I pressed send, reading back what I'd put in my head. It wasn't perfect, but it would do. I reminded myself, harshly, that I couldn't do anything about it now, before sucking in a breath.

I just, I don't know, feel like things aren't they used to be.

Her reply was almost immediate, asking what I meant and punctuating it with just one simple question mark.

I typed back again, fingers hovering as fast as they could while my screen was still usable.

Like, I know we're talking and all, but sometimes there's things I can't tell you, and it just stings a bit because there used to be nothing that was too complicated for you to know.

I contemplated deleting it and starting over, but if I couldn't communicate it now, I never would.
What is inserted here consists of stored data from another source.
(** A call in continuation passing style.  [Return] is the point where the
    JavaScript function body is left; the other nodes are the effects the
    file performs, each holding what runs once the effect is over. *)
Inductive proc (R : Type) : Type :=
| Return (r : R)
| Log (fmt : string) (arg : log_arg) (k : proc R)
| FsStat (file : string) (cb : option js_error -> option fs_stats -> proc R)
| ModResolve (request basedir : string)
             (cb : option js_error -> option string -> proc R)
| Done (args : done_args) (k : proc R)
| Throw (e : thrown).

Arguments Return {R} r.
Arguments Log {R} fmt arg k.
Arguments FsStat {R} file cb.
Arguments ModResolve {R} request basedir cb.
Arguments Done {R} args k.
Arguments Throw {R} e.

(** The Node-style callback [next(err, file)]. *)
Definition callback (R : Type) : Type :=
  option js_error -> option string -> proc R.

(** A resolver once bound to its base directory: [(file, ext, next)]. *)
Definition resolver (R : Type) : Type :=
  string -> string -> callback R -> proc R.

(** A fixed state of the collaborators: what [fs.stat] and the [resolve]
    package answer to each request.  Either hands its callback an error, a
    value, or neither. *)
Record world := World {
  stat_answer : string -> option js_error * option fs_stats;
  resolve_answer : string -> string -> option js_error * option string
}.

Inductive event :=
| EvLog (fmt : string) (arg : log_arg)
| EvStat (file : string)
| EvResolve (request basedir : string)
| EvDone (args : done_args)
| EvThrow (e : thrown).

(** The events of a call, in the order they happen. *)
Fixpoint events {R : Type} (w : world) (p : proc R) : list event :=
  match p with
  | Return _ => []
  | Log fmt arg k => EvLog fmt arg :: events w k
  | FsStat file cb =>
      EvStat file ::
      events w (cb (stat_answer w file).1 (stat_answer w file).2)
  | ModResolve request basedir cb =>
      EvResolve request basedir ::
      events w (cb (resolve_answer w request basedir).1
                   (resolve_answer w request basedir).2)
  | Done args k => EvDone args :: events w k
  | Throw e => [EvThrow e]
  end.

(** The value a call is left with, if it is not left by [throw]. *)
Fixpoint returned {R : Type} (w : world) (p : proc R) : option R :=
  match p with
  | Return r => Some r
  | Log _ _ k => returned w k
  | FsStat file cb =>
      returned w (cb (stat_answer w file).1 (stat_answer w file).2)
  | ModResolve request basedir cb =>
      returned w (cb (resolve_answer w request basedir).1
                     (resolve_answer w request basedir).2)
  | Done _ k => returned w k
  | Throw _ => None
  end.

(** The [path] module of Node, as far as the file uses it. *)
Class PathModule := {
  path_join : string -> string -> string;
  path_dirname : string -> string
}.

(** [path.dirname] never answers the empty string: a name without a
    directory part has directory ['.']. *)
Class PathLaws (P : PathModule) : Prop := {
  dirname_not_empty : forall p : string, path_dirname p <> ""
}.

(** The string behind a truthy [file], for the branches guarded by
    [if (file)]. *)
Definition truthy_file (v : option string) : option string :=
  if truthy_str v then v else None.

(** ** The functions of [index.js] *)

Section Resolvers.
Context {P : PathModule}.
Context {R : Type}.

Definition node (base file ext : string) (next : callback R) : proc R :=
  Log "Resolving file from node_modules: %s" (LogStr file)
    (ModResolve (extension file ext) base (fun error result =>
       if truthy_str result then next None result
       else ModResolve file base next)).

Definition exists_ (file : string) (done : bool -> proc R) : proc R :=
  FsStat file (fun error stat =>
    done (negb (truthy_obj error) && negb (negb (truthy_obj stat)))).

Definition local (base file ext : string) (next : callback R) : proc R :=
  Log "Resolving file locally: %s" (LogStr file)
    (let file := extension (path_join base file) ext in
     exists_ file (fun exist =>
       next None (if exist then Some file else None))).

End Resolvers.

(** The host's completion callback, as the importer receives it. *)
Definition done_callback : Type := done_args -> proc unit.

(** What node-sass passes for [done]: the call is observed, and control
    comes back to the caller. *)
Definition host_done : done_callback :=
  fun args => Done args (Return tt).

Definition provide (file : string) (done : done_callback) : proc unit :=
  done (FileObject file).

(** An argument of [Array.prototype.concat]: an array is spliced in, any
    other value is appended as one element.  The values at hand are
    strings and [undefined]. *)
Inductive concat_arg :=
| Value (v : option string)
| Array (l : list (option string)).

Definition concat (args : list concat_arg) : list (option string) :=
  args ≫= (fun a => match a with Value v => [v] | Array l => l end).

(** [.filter(Boolean)]: the truthy elements, in their order. *)
Definition filter_Boolean (l : list (option string)) : list string :=
  omap truthy_file l.

(** [this.options] of the call: node-sass's options object, of which the
    file reads [includePaths]. *)
Record host_options := HostOptions { includePaths : concat_arg }.

(** [(this.options || {}).includePaths] *)
Definition options_includePaths (this_options : option host_options)
  : concat_arg :=
  match this_options with
  | Some o => includePaths o
  | None => Value None
  end.

Section Importer.
Context {P : PathModule}.

Definition includes_of (root : string)
    (this_options : option host_options) (prev : string) : list string :=
  let dirnamePrev := path_dirname prev in
  filter_Boolean
    (concat [options_includePaths this_options;
             Value (Some dirnamePrev); Value (Some root)]).

Definition fns_of (includes : list string) : list (resolver unit) :=
  fold_left (fun arr fn => arr ++ map (fun base => fn base) includes)
            [local; node] [].

(** The immediately invoked [run(stack, error)] with its inner [next].
    [stack.shift()] takes the head; the tail is the array every later
    step sees. *)
Fixpoint run (url ext prev : string) (done : done_callback)
    (stack : list (resolver unit)) (error : option js_error)
    {struct stack} : proc unit :=
  match stack with
  | [] => Throw ThrownTypeError
  | fn :: stack =>
      fn url ext (fun err file =>
        let error := js_or error err in
        match truthy_file file with
        | Some file => provide file done
        | None =>
            if Nat.eqb (length stack) 0 then
              if truthy_obj error then
                Throw (ThrownError ("Could not find file: " +:+ url +:+
                                    " from parent " +:+ prev))
              else done NoArgs
            else
              Log "Stack step complete, iterating over remaining %d"
                  (LogNum (length stack))
                  (run url ext prev done stack err)
        end)
  end.

Definition resolve (root ext : string)
    (this_options : option host_options) (url prev : string)
    (done : done_callback) : proc unit :=
  let includes := includes_of root this_options prev in
  let fns := fns_of includes in
  Log "Resolving: %s" (LogStr url)
    (run url ext prev done fns None).

(** The options object of [importer]; an absent key is [None]. *)
Record importer_options := ImporterOptions {
  opt_root : option string;
  opt_ext : option string
}.

(** The leading-dot rule of lines 101-103. *)
Definition dotted (ext : string) : string :=
  if negb (String.eqb (charAt ext 0) ".") then "." +:+ ext else ext.

(** [importer]; [cwd] is what [process.cwd()] answers when the factory
    is called. *)
Definition importer (cwd : string) (options : option importer_options)
  : option host_options -> string -> string -> done_callback -> proc unit :=
  let o := default (ImporterOptions None None) options in
  let root := default cwd (opt_root o) in
  let ext := default ".scss" (opt_ext o) in
  let ext := dotted ext in
  resolve root ext.

End Importer.

(** ** Vocabulary of the specification

    The specification speaks of attempts, of what an attempt produces and
    of the calls a resolution makes.  These are read off the code above by
    running one bound resolver with a callback that only hands back what
    it was given. *)

Inductive strategy :=
| LocalStrategy
| PackageStrategy.

(** A resolver attempt: one strategy bound to one base directory. *)
Definition attempt : Type := strategy * string.

(** The ordered attempt list in the words of the specification. *)
Definition attempts (includes : list string) : list attempt :=
  map (pair LocalStrategy) includes ++ map (pair PackageStrategy) includes.

(** The callback that records its arguments and does nothing else. *)
Definition probe : callback (option js_error * option string) :=
  fun err file => Return (err, file).

(** The collaborator calls and completions among some events: every event
    but the [debug] lines. *)
Definition is_call (e : event) : bool :=
  match e with
  | EvLog _ _ => false
  | _ => true
  end.

Definition calls (evs : list event) : list event :=
  List.filter is_call evs.

(** The events that end a resolution call: [done] was called, or an
    exception left the call. *)
Definition is_completion (e : event) : bool :=
  match e with
  | EvDone _ | EvThrow _ => true
  | _ => false
  end.

Definition completions (evs : list event) : list event :=
  List.filter is_completion evs.

(** The three ways a resolution call may end according to the
    specification. *)
Inductive specified_completion : event -> Prop :=
| CompletedWithFile (file : string) :
    specified_completion (EvDone (FileObject file))
| CompletedWithNoResult :
    specified_completion (EvDone NoArgs)
| CompletedWithFatalError (msg : string) :
    specified_completion (EvThrow (ThrownError msg)).

Section Attempts.
Context {P : PathModule}.

(** The function [fn.bind(fn, base)] of an attempt. *)
Definition bound {R : Type} (a : attempt) : resolver R :=
  match a.1 with
  | LocalStrategy => local a.2
  | PackageStrategy => node a.2
  end.

Section InWorld.
Variable w : world.
Variables url ext : string.

(** What the attempt hands to its callback. *)
Definition answer (a : attempt)
  : option (option js_error * option string) :=
  returned w (bound a url ext probe).

(** The resolved file the attempt produces, if it produces one. *)
Definition found (a : attempt) : option string :=
  answer a ≫= (fun r => truthy_file r.2).

(** The error the attempt carries, if it carries one. *)
Definition carried (a : attempt) : option js_error :=
  answer a ≫= (fun r => r.1).

(** The collaborator calls the attempt makes on its own. *)
Definition attempt_calls (a : attempt) : list event :=
  calls (events w (bound a url ext probe)).

(** The error [next] holds when the stack has run dry, for a stack
    that started with [error] remembered: each step hands only its
    own [err] on to the following one. *)
Fixpoint final_error (error : option js_error) (atts : list attempt)
  : option js_error :=
  match atts with
  | [] => error
  | a :: rest =>
      match rest with
      | [] => js_or error (carried a)
      | _ => final_error (carried a) rest
      end
  end.

End InWorld.
End Attempts.

(** An entry that is neither absent nor the empty string. *)
Definition is_present (v : option string) : Prop :=
  v <> None /\ v <> Some "".

#[global] Instance is_present_dec (v : option string) :
  Decision (is_present v).
Proof. unfold is_present. apply _. Defined.

(** The include paths the host supplies, one entry per path. *)
Definition host_include_paths (this_options : option host_options)
  : list (option string) :=
  match options_includePaths this_options with
  | Value v => [v]
  | Array l => l
  end.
I felt my head crease, imagining her noticing by my side and appreciating that small detail. Well, I was concentrating.

I turned my wifi off and sighed, before continuing, a separate text.

Idk, it's stupid, it doesn't matter xxx lol wyd

I raised a brow at myself, removing the last two words. I had to be careful. Seem too flippant and you could lose her forever. The little voice cut me, a knife of honestly that hurt to really think about.

I groaned, switching the wifi back on and watching the tick fill in with her icon before I'd even blinked. This was it.

Babe. U could have come to me abt anything. Anything at all. You know better than to push me away. Why are you so scared?

I felt my face crumple, just for a second, and rubbed my face like I was  trying to erase the hurt that was probably etched all over it. I can't let people see this.

I knew she was right. I kind of growled, this whole thing was ridiculous. Why did I always do this?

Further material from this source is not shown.